_Data_
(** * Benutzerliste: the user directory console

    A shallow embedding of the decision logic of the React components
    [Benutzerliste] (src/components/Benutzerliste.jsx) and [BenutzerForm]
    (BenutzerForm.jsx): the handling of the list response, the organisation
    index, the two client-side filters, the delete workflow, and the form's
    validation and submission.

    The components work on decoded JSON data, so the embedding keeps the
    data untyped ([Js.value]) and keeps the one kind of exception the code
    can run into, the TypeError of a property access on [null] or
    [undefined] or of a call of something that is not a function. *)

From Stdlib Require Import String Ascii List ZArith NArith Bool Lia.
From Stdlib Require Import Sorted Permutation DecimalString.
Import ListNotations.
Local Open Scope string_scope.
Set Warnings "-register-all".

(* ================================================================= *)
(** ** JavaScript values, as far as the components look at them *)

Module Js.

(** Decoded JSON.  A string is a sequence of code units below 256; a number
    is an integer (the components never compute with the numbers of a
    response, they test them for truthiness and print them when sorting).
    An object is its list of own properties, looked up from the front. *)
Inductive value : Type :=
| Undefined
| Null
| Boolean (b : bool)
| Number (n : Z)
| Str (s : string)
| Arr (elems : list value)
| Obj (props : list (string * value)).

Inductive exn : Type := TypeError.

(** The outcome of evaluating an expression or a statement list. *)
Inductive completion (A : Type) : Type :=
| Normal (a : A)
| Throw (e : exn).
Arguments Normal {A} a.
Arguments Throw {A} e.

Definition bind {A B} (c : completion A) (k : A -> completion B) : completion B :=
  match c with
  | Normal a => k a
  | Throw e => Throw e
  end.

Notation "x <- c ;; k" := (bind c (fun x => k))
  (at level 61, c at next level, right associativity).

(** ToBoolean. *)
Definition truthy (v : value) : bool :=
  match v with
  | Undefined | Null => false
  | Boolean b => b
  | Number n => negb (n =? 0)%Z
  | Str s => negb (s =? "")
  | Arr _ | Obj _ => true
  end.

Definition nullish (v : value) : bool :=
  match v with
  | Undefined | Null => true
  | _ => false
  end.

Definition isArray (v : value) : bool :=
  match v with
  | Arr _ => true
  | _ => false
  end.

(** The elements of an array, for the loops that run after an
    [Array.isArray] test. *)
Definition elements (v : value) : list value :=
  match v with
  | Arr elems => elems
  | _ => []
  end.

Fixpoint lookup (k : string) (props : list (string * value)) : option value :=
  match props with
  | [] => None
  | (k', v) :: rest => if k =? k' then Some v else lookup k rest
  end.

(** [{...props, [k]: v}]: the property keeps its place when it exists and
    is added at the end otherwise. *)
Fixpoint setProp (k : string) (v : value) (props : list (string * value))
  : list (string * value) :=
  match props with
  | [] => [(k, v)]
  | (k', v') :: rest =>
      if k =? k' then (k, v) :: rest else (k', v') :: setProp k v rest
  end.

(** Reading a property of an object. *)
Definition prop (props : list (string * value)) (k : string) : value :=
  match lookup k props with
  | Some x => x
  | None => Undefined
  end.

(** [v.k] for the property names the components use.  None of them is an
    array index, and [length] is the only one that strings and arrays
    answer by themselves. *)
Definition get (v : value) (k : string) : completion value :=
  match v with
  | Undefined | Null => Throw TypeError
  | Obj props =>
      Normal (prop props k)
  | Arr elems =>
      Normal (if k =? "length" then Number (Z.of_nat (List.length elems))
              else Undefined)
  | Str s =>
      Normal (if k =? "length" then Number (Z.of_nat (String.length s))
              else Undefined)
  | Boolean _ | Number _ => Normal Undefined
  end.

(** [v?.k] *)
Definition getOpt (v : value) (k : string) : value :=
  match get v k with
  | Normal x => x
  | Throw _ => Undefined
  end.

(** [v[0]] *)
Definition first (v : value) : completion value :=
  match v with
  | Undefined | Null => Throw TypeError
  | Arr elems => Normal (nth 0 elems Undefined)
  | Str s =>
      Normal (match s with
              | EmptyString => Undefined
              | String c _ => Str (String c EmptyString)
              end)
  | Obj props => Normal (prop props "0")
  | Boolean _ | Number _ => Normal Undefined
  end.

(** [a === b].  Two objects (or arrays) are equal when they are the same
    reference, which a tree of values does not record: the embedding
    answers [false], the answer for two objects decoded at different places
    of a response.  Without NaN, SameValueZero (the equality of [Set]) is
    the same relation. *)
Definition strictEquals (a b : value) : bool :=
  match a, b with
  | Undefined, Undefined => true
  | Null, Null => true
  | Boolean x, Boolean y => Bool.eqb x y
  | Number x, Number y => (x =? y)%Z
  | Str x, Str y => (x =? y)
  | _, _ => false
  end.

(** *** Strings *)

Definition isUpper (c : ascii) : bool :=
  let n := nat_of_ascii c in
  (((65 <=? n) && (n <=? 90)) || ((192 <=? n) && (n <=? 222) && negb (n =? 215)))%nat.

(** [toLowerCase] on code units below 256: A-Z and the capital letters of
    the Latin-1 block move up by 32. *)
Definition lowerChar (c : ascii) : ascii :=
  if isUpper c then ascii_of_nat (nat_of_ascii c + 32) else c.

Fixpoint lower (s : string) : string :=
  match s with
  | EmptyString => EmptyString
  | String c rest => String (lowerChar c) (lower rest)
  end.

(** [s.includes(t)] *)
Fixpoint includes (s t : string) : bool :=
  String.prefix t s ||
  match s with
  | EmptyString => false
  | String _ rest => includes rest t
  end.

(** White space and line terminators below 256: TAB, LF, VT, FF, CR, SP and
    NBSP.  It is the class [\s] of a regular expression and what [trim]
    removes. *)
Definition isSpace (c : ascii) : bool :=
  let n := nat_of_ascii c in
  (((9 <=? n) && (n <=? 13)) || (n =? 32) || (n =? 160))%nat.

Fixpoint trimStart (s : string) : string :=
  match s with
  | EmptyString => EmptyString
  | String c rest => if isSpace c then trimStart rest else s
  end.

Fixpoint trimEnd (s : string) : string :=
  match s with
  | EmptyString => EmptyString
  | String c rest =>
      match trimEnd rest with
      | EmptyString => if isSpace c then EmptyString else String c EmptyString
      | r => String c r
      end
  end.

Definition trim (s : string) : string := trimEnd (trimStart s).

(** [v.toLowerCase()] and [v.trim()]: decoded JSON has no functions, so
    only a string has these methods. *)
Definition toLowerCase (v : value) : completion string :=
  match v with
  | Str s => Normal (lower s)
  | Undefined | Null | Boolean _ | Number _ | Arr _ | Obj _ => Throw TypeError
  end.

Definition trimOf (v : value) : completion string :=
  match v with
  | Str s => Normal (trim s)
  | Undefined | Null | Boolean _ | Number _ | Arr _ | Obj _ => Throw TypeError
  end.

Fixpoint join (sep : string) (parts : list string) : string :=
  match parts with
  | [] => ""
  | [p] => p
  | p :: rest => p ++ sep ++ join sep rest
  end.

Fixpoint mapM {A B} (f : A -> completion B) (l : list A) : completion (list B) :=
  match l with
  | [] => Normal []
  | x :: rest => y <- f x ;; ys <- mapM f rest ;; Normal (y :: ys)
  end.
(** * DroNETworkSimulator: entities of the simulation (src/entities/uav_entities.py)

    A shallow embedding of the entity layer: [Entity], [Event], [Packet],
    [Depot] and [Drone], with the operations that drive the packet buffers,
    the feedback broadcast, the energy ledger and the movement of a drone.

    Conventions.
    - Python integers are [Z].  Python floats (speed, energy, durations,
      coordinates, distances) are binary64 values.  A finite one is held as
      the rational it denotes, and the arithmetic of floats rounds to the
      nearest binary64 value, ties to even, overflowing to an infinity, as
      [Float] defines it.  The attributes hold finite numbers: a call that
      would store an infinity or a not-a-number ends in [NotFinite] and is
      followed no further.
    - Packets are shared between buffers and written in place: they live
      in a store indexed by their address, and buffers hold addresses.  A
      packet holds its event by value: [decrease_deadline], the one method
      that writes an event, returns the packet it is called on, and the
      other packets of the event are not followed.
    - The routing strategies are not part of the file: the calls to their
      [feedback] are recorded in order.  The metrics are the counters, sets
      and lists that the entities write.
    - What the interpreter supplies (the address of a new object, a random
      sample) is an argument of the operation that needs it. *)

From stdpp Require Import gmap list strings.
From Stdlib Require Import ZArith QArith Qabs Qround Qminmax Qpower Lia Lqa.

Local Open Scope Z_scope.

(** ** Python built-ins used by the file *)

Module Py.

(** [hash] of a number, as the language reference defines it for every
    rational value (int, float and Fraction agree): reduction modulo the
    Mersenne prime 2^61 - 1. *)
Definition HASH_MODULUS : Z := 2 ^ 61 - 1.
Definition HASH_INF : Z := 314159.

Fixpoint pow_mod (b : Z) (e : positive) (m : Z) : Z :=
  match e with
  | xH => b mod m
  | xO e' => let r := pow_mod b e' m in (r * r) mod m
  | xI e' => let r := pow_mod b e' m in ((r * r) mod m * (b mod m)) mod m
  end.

==

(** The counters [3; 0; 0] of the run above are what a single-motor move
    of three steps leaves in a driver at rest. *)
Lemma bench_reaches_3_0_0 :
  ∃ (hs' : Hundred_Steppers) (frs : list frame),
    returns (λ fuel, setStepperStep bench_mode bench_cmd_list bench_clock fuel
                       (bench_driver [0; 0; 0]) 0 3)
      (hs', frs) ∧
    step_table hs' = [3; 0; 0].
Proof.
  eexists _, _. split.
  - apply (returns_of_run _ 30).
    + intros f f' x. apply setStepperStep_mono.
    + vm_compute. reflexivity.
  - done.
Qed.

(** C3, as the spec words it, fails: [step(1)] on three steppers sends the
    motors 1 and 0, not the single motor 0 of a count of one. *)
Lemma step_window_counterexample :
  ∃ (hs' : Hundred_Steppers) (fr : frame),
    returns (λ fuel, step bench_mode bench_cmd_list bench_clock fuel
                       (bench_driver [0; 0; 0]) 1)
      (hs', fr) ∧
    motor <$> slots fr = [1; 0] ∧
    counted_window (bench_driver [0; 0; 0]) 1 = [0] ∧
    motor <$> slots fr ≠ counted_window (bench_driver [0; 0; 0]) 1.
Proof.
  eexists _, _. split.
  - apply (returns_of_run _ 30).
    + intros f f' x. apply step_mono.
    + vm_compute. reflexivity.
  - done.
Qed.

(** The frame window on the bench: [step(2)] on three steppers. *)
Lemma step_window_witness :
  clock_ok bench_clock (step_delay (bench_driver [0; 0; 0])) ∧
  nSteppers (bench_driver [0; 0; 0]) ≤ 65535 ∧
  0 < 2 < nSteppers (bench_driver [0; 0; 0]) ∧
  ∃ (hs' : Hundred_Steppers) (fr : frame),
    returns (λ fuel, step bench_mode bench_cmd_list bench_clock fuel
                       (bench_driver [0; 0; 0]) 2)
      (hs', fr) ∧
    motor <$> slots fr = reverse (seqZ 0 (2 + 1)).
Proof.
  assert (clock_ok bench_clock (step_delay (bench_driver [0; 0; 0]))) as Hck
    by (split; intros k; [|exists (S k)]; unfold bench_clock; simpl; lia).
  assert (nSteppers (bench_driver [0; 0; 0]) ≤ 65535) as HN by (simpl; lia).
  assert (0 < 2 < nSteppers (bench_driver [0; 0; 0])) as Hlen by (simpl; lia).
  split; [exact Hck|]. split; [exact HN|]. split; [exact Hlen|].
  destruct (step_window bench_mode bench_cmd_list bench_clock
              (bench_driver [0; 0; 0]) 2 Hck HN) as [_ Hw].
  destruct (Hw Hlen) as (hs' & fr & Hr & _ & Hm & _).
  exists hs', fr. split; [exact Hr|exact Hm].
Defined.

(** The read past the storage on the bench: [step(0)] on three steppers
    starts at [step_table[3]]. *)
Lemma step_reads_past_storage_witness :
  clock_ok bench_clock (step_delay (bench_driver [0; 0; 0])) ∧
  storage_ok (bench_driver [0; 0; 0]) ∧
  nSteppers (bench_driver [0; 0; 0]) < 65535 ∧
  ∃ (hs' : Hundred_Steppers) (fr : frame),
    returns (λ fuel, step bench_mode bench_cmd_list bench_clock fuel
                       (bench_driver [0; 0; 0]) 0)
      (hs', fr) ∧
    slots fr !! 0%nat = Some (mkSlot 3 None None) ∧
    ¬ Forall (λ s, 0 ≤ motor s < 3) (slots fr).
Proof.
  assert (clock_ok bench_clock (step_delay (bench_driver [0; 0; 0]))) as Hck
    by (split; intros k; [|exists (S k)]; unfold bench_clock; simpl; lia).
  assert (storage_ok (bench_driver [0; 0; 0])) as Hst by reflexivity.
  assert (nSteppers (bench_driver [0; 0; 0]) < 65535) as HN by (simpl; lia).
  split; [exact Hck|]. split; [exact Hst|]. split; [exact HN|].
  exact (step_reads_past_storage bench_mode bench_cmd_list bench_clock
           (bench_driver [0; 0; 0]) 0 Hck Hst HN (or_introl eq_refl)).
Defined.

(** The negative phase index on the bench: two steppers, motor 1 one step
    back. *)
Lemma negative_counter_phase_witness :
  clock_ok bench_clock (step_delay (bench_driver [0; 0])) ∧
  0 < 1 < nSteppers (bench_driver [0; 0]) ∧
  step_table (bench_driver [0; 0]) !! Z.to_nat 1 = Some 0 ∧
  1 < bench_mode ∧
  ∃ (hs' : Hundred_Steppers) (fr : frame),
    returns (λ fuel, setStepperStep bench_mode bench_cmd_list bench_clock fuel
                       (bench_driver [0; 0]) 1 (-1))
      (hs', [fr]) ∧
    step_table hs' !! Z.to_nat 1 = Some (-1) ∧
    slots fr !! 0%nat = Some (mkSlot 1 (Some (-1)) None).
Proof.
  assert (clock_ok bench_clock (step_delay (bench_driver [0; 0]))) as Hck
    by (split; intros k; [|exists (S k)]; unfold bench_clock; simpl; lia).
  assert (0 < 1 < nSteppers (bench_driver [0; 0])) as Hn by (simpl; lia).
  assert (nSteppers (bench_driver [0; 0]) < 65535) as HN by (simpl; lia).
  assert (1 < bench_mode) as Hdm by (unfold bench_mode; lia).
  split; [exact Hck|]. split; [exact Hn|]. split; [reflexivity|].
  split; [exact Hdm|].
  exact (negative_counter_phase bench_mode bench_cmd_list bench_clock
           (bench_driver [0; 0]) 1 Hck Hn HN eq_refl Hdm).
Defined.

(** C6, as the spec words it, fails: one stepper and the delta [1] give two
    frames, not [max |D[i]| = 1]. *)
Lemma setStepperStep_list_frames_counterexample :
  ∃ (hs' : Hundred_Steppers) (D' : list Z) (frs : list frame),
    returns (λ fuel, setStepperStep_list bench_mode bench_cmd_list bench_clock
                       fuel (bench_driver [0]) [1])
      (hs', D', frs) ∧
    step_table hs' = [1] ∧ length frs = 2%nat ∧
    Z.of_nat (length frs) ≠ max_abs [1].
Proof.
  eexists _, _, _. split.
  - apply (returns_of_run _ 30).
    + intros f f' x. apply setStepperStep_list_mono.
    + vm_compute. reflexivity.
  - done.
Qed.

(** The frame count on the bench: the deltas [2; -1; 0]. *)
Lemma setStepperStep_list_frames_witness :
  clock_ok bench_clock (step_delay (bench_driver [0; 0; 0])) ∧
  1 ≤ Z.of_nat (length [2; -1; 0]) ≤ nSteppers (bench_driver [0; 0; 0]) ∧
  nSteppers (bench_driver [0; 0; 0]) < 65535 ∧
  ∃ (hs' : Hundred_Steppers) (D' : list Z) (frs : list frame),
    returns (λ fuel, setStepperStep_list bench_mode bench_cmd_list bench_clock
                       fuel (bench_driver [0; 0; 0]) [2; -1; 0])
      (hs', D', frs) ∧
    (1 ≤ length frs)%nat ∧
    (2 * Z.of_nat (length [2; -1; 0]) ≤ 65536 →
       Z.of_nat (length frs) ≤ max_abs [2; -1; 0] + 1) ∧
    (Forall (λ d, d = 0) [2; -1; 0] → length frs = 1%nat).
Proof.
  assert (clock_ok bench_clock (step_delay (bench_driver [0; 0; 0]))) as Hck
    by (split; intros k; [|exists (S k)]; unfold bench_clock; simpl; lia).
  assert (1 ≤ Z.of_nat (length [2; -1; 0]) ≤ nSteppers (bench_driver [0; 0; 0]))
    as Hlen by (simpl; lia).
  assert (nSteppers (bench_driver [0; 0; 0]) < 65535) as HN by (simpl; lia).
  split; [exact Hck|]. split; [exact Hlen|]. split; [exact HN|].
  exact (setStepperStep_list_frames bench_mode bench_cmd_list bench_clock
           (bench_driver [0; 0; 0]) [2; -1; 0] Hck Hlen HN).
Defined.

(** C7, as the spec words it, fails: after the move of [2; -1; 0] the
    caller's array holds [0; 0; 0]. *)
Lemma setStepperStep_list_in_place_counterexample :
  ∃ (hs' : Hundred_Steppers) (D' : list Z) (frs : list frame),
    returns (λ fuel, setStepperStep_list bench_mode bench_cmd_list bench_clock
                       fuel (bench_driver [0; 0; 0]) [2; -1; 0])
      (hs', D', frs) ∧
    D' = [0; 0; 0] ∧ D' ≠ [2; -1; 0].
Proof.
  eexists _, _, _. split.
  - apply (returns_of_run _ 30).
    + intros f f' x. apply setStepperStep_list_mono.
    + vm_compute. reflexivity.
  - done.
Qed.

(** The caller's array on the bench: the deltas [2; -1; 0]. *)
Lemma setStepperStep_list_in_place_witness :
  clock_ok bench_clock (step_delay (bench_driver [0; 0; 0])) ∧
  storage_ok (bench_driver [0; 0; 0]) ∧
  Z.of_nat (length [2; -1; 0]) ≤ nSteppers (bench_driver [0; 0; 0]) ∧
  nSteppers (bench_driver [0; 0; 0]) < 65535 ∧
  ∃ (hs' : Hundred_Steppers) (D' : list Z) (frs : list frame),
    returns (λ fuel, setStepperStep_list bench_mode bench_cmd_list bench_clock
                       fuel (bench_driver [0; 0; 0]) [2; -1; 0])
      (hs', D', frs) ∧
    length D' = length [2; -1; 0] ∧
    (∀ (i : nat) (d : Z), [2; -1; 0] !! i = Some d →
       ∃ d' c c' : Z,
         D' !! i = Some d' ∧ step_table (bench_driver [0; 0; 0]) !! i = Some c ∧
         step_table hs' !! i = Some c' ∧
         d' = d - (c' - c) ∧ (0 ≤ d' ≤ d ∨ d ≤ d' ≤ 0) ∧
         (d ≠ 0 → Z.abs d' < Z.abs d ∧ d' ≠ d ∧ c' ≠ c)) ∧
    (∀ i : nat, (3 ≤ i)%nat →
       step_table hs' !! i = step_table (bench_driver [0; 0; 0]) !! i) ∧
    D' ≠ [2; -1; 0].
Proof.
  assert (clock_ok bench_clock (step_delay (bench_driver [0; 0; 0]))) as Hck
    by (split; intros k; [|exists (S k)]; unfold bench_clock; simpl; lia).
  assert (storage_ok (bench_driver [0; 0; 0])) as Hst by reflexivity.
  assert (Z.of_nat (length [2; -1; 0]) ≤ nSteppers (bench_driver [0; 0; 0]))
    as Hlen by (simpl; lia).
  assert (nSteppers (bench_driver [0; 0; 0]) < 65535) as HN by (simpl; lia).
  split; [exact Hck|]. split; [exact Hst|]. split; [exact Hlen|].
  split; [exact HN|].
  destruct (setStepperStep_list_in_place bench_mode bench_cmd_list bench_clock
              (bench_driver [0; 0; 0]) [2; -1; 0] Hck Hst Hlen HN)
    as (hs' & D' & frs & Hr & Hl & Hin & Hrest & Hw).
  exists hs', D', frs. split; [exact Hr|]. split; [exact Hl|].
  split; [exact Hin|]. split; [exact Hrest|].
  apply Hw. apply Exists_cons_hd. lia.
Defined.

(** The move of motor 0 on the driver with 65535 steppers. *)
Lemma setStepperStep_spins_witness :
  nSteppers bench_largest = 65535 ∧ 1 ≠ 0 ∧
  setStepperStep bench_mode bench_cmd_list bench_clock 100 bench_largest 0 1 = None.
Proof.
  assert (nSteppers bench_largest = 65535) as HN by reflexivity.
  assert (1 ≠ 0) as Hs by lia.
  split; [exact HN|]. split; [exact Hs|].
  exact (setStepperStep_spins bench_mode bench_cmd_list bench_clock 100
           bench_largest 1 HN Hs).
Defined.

_Task directions_
Retype the records above, but only those lines that fall between the line containing "From Stdlib Require Import String" and the line containing "Throw (e : exn).", with both of those lines included, exactly as written.

_Answer to the exercise_
From Stdlib Require Import String Ascii List ZArith NArith Bool Lia.
From Stdlib Require Import Sorted Permutation DecimalString.
Import ListNotations.
Local Open Scope string_scope.
Set Warnings "-register-all".

(* ================================================================= *)
(** ** JavaScript values, as far as the components look at them *)

Module Js.

(** Decoded JSON.  A string is a sequence of code units below 256; a number
    is an integer (the components never compute with the numbers of a
    response, they test them for truthiness and print them when sorting).
    An object is its list of own properties, looked up from the front. *)
Inductive value : Type :=
| Undefined
| Null
| Boolean (b : bool)
| Number (n : Z)
| Str (s : string)
| Arr (elems : list value)
| Obj (props : list (string * value)).

Inductive exn : Type := TypeError.

(** The outcome of evaluating an expression or a statement list. *)
Inductive completion (A : Type) : Type :=
| Normal (a : A)
| Throw (e : exn).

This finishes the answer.